Extracted information:

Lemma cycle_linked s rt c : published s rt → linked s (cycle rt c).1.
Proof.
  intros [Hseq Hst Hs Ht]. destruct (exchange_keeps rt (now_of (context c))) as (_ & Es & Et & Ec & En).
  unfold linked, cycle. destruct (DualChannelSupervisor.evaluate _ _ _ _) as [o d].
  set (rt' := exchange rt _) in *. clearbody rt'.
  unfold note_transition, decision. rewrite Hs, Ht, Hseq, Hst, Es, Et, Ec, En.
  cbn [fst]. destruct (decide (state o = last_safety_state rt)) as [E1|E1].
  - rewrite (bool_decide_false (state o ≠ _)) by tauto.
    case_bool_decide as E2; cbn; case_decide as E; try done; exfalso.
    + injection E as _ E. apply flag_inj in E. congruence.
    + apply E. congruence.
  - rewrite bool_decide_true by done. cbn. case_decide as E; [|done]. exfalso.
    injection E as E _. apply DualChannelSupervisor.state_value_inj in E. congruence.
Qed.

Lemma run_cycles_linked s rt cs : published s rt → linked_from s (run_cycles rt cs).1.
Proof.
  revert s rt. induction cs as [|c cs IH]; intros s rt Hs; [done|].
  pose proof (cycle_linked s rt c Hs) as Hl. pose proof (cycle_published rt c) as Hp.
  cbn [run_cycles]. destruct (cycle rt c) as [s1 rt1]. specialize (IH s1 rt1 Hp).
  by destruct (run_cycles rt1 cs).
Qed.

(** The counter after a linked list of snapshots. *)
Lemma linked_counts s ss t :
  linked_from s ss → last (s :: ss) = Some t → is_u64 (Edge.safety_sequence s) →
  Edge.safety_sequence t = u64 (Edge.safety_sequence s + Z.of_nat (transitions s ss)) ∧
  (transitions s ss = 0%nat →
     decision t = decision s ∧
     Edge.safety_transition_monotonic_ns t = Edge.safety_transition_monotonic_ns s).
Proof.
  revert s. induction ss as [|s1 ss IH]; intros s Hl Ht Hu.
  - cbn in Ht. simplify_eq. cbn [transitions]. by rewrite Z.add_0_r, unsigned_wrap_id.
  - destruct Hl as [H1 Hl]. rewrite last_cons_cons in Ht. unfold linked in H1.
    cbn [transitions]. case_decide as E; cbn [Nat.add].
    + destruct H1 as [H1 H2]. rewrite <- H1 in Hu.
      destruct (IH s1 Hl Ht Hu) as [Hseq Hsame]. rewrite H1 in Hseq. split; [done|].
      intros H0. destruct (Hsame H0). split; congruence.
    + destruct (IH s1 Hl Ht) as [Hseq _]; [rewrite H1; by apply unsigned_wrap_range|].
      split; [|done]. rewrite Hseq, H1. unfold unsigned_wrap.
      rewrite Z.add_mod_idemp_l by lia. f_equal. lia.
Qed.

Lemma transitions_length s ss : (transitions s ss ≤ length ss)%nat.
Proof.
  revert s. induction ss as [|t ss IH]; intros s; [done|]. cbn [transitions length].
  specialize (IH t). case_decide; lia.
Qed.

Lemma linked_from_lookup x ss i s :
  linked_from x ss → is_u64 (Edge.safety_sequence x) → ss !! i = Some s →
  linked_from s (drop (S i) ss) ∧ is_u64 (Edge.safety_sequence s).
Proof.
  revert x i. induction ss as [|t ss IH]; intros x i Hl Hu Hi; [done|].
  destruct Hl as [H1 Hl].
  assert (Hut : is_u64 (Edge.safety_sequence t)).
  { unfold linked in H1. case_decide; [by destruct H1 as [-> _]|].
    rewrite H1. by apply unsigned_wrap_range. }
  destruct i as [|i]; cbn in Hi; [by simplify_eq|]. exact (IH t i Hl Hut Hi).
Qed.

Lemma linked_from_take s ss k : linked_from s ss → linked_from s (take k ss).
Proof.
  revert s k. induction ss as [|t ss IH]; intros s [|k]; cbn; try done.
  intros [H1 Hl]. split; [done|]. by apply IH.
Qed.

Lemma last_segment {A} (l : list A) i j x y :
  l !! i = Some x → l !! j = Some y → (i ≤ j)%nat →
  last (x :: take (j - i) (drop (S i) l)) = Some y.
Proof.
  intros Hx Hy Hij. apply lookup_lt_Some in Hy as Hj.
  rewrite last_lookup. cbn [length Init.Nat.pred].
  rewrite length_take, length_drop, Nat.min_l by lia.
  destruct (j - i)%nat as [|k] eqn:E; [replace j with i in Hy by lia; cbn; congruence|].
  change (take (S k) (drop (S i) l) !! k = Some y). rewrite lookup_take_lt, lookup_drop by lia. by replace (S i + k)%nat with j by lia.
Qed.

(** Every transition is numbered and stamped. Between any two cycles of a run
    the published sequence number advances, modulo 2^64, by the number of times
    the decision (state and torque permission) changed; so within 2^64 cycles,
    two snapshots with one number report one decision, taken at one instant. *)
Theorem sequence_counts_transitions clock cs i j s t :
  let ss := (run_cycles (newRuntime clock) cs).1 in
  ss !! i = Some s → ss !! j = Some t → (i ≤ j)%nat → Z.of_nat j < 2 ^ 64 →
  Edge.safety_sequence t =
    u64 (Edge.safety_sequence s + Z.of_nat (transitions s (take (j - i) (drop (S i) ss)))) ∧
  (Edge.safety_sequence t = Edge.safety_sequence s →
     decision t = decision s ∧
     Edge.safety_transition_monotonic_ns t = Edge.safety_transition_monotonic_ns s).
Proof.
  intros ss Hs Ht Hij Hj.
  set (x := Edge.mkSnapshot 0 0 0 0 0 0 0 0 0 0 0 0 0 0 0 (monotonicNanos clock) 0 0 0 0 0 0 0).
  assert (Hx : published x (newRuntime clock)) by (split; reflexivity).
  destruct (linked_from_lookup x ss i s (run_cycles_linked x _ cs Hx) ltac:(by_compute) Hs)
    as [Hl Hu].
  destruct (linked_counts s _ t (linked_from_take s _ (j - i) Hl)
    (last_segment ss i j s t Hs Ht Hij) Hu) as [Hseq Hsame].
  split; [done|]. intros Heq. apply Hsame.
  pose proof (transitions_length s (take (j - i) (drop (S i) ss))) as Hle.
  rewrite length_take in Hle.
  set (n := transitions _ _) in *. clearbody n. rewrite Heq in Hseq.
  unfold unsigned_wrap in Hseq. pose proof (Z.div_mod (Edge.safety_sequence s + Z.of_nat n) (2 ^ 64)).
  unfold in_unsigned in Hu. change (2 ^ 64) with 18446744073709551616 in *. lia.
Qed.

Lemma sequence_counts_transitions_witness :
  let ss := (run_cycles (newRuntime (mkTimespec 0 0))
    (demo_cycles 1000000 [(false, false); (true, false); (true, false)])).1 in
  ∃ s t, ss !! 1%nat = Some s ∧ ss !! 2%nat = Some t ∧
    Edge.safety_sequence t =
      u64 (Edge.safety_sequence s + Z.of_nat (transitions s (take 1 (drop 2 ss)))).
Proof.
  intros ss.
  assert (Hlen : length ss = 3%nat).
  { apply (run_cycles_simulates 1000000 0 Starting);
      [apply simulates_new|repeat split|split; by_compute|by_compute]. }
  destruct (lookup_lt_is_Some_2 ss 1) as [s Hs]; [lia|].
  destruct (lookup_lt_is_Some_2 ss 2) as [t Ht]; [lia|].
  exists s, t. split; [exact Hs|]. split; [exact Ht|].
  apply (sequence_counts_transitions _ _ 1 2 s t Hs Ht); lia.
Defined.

Exercise: Please go through the data above and copy every line that has the word "snapshots".

Your solution:
(** The counter after a linked list of snapshots. *)
    two snapshots with one number report one decision, taken at one instant. *)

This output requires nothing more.